In his opening statement, Khokar expressed disappointment that India made no mention of "composite and substantive dialogue on all contentious issues, including Kashmir" in its latest peace initiative. "We seek composite dialogue on all issues, including Kashmir, because we believe this is in the mutual interest of both the countries," he said. He reiterated Pakistan's known stance on Kashmir and described it as "cancer and poison" to establishing peace in the region. "It is due to this reason we stress the need for composite dialogue," he said.
In response to a question as to why Pakistan was putting conditions on a bus service that sought to link Kashmiris on both sides when the government knows the stance of India on the issue, Khokar said if India was sincere about starting a Srinagar-Muzaffarabad bus service, then it should have no objection to it.
Talking of specific proposals on the Khokrapar rail link and the Karachi-Mumbai ferry service, he maintained that Pakistan did not have any problem in starting these services, but these should be included in the composite dialogue. He said that Pakistan had also accepted the technical-level talks on the restoration of air links and the resumption of the Samjhauta Express. "We have conveyed our acceptance to hold the second round of talks for restoration of air links," he said, adding, "we propose a mid-December date for holding technical-level talks on the resumption of the Samjhauta Express."
However, Khokar made it clear that there must be no linkages between technical-level talks on air links and the resumption of the Samjhauta Express. "We are happy that India agrees on resumption of sporting ties and we are looking forward to it," he said. He described India's proposal to hold camp offices in remote areas of the two countries, in order to provide visa facility to the two peoples, as "very useful". "We have no problem in accepting it but for this purpose we need more diplomatic staff, therefore, we (Pakistan and India) shall restore full strength of diplomatic missions," he said.
On India's plan to start an additional bus service between Lahore and New Delhi, he argued that if India accepted the resumption of the Samjhauta Express, there would be no need for such a bus service.

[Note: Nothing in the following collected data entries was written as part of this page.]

Arguments Done {E S A} a s.
Arguments Raised {E S A} e s.
Arguments OutOfFuel {E S A}.
Arguments Unmodelled {E S A}.

(** ** The monad of operations *)

Definition M (E S A : Type) : Type := S -> outcome E S A.

Section Monad.
Context {E S : Type}.

Definition ret {A} (a : A) : M E S A := fun s => Done a s.

Definition bind {A B} (m : M E S A) (k : A -> M E S B) : M E S B :=
  fun s =>
    match m s with
    | Done a s' => k a s'
    | Raised e s' => Raised e s'
    | OutOfFuel => OutOfFuel
    | Unmodelled => Unmodelled
    end.

Definition raise {A} (e : E) : M E S A := fun s => Raised e s.

Definition out_of_fuel {A} : M E S A := fun _ => OutOfFuel.

Definition unmodelled {A} : M E S A := fun _ => Unmodelled.

Definition get_state : M E S S := fun s => Done s s.

Definition modify (f : S -> S) : M E S unit := fun s => Done tt (f s).

(** [try_except m handles h]: Python's [try: m except <handles>: h]. The
    handler runs in the state the exception was raised in. *)
Definition try_except {A} (m : M E S A) (handles : E -> bool) (h : M E S A)
  : M E S A :=
  fun s =>
    match m s with
    | Raised e s' => if handles e then h s' else Raised e s'
    | r => r
    end.

(** [when b m]: [if b: m]. *)
Definition when (b : bool) (m : M E S unit) : M E S unit :=
  if b then m else ret tt.

(** Monadic left fold: a [for] loop over a list. *)
Fixpoint for_each {A} (f : A -> M E S unit) (l : list A) : M E S unit :=
  match l with
  | [] => ret tt
  | x :: l' => bind (f x) (fun _ => for_each f l')
  end.
(** C11. The default function is evaluated on every read, also when the
    backing field is set: if it raises, the read raises, and the field's
    value is not returned. *)
Theorem read_default_raises read_only n s e s' :
  prop meta read_only listener auto_dirty f = inr p ->
  invoke_fuel cls n (CFunc f) [] s = Raised e s' ->
  read cls (S n) (f_name f) s = Raised e s'.
Proof.
  intros (Hg & _)%prop_declared_by Hf.
  rewrite (read_unfold _ _ _ Hbound _ _ Hg).
  by apply getter_lambda_raised.
Qed.

(** Assigning twice in a row through a setter without listener is
    assigning once, unless the value is a NaN: the second assignment finds
    the value it wants to write. *)
Theorem assign_twice n new s :
  prop meta false listener auto_dirty f = inr p ->
  py_truthy listener = false ->
  plain_attr cls "_is_dirty" = true ->
  field_of f <> "_is_dirty" ->
  is_nan new = false ->
  (run! assign cls (S n) (f_name f) new in
   assign cls (S n) (f_name f) new) s =
  assign cls (S n) (f_name f) new s.
Proof.
  intros Hp%prop_setter Hl Hd Hne Hnan. rewrite Hl in Hp.
  unfold bind. rewrite (assign_setter_plain _ _ _ Hbound Hfield _ _ _ _ Hp Hd).
  rewrite (assign_setter_plain _ _ _ Hbound Hfield _ _ _ _ Hp Hd).
  destruct (py_ne (current (field_of f) s) new) eqn:E; [|by rewrite E].
  by rewrite current_set_dirty, current_set_attr, py_ne_same by done.
Qed.

(** C34. A NaN is a change every time. Assigning a NaN through a setter
    without listener writes the backing field and sets the dirty flag in
    every state, also when the field already holds that very object: [!=]
    holds of a NaN and itself. The same value assigned twice has its
    effects twice. *)
Theorem assign_nan_changes n i s :
  prop meta false listener auto_dirty f = inr p ->
  py_truthy listener = false ->
  plain_attr cls "_is_dirty" = true ->
  assign cls (S n) (f_name f) (VFloat (FNan i)) s =
  Done tt (set_dirty (_auto_dirty meta || auto_dirty)
             (set_attr (field_of f) (VFloat (FNan i)) s)).
Proof.
  intros Hp%prop_setter Hl Hd. rewrite Hl in Hp.
  erewrite assign_setter_plain by done. by rewrite py_ne_nan by by right.
Qed.

(** C37. Assignment followed by a read gives back the object assigned or a
    value equal to it, in Python's sense, when the default function returns
    normally without changing the instance, and the assignment was not of
    [None] to a missing field (which is a no-op, so that the read gives the
    default). The value read may differ from the one assigned in type:
    assigning [1] over [True] reads [True]. A NaN reads back as the same
    object, which is not equal to itself. *)
Theorem assign_read_roundtrip n new s d :
  prop meta false listener auto_dirty f = inr p ->
  py_truthy listener = false ->
  plain_attr cls "_is_dirty" = true ->
  field_of f <> "_is_dirty" ->
  (forall s, invoke_fuel cls n (CFunc f) [] s = Done d s) ->
  is_Some (attrs s !! field_of f) \/ py_eq VNone new = false ->
  exists v s',
    (run! assign cls (S n) (f_name f) new in
     read cls (S n) (f_name f)) s = Done v s' /\
    (v = new \/ value_equiv v new).
Proof.
  intros Hp Hl Hd Hne Hf Hs.
  pose proof (prop_setter _ _ _ _ _ Hp) as Hc. rewrite Hl in Hc.
  apply prop_declared_by in Hp as (Hg & _).
  unfold bind. rewrite (assign_setter_plain _ _ _ Hbound Hfield _ _ _ _ Hc Hd).
  erewrite read_getter_done by done. do 2 eexists. split; [done|].
  destruct (py_ne (current (field_of f) s) new) eqn:E.
  - rewrite lookup_set_dirty, set_attr_lookup by done. by left.
  - right. apply py_ne_false_iff in E. unfold current in E.
    destruct (attrs s !! field_of f); [done|].
    destruct Hs as [[? [=]]|Hs]. apply py_eq_iff in E. simpl in E, Hs. congruence.
Qed.

(** A declared property cannot be deleted: the source passes [None]
    for the deleter (line 90), so [del inst.name] raises [AttributeError]
    and leaves the instance as it was, whatever the declaration. *)
Theorem delete_declared read_only n s :
  prop meta read_only listener auto_dirty f = inr p ->
  delete cls n (f_name f) s = Raised (AttributeError (f_name f)) s.
Proof.
  intros (_ & Hd & _)%prop_declared_by. unfold delete, delattr.
  by rewrite Hbound, Hd.
Qed.

(** Deleting the backing field resets the property: the next read
    gives the default function's result again, and the setter compares
    the next assignment against [None]. *)
Theorem delete_backing_field read_only n s v d :
  prop meta read_only listener auto_dirty f = inr p ->
  attrs s !! field_of f = Some v ->
  (forall s, invoke_fuel cls n (CFunc f) [] s = Done d s) ->
  (run! delete cls n (field_of f) in read cls (S n) (f_name f)) s =
  Done d (del_attr (field_of f) s) /\
  current (field_of f) (del_attr (field_of f) s) = VNone.
Proof.
  intros (Hg & _)%prop_declared_by Hv Hf. split.
  - unfold delete. erewrite bind_done; cycle 1.
    { eapply delattr_plain; [|done]. unfold plain_attr. by rewrite Hfield. }
    erewrite read_getter_done by done. by rewrite del_attr_lookup.
  - unfold current. by rewrite del_attr_lookup.
Qed.

(** The dirty flag: a value-changing write through a setter with
    auto-dirty sets [_is_dirty] to [True], and no write through it clears a
    flag that is set. *)
Theorem assign_dirty n new s :
  prop meta false listener auto_dirty f = inr p ->
  py_truthy listener = false ->
  plain_attr cls "_is_dirty" = true ->
  field_of f <> "_is_dirty" ->
  exists s', assign cls (S n) (f_name f) new s = Done tt s' /\
    (is_dirty s -> is_dirty s') /\
    (_auto_dirty meta || auto_dirty = true ->
     py_ne (current (field_of f) s) new = true -> is_dirty s').
Proof.
  intros Hp%prop_setter Hl Hd Hne. rewrite Hl in Hp.
  rewrite (assign_setter_plain _ _ _ Hbound Hfield _ _ _ _ Hp Hd).
  eexists. split; [done|]. unfold is_dirty.
  destruct (py_ne _ _), (_auto_dirty meta || auto_dirty); simpl;
    rewrite ?lookup_insert_eq, ?lookup_insert_ne by done; naive_solver.
Qed.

However, he proposed a bus service between Lahore and Amritsar. He further said that Pakistan welcomed the Indian proposal of maritime security, as Islamabad had sought a memorandum of understanding on this last February in order to establish a collective hotline between the two countries. The Islamabad CBMs could at the best be termed SCBMs (self-confidence building measures). Pakistan needed them badly after India twice walked away with all the international attention and praise. The moot question is whether it is going to work.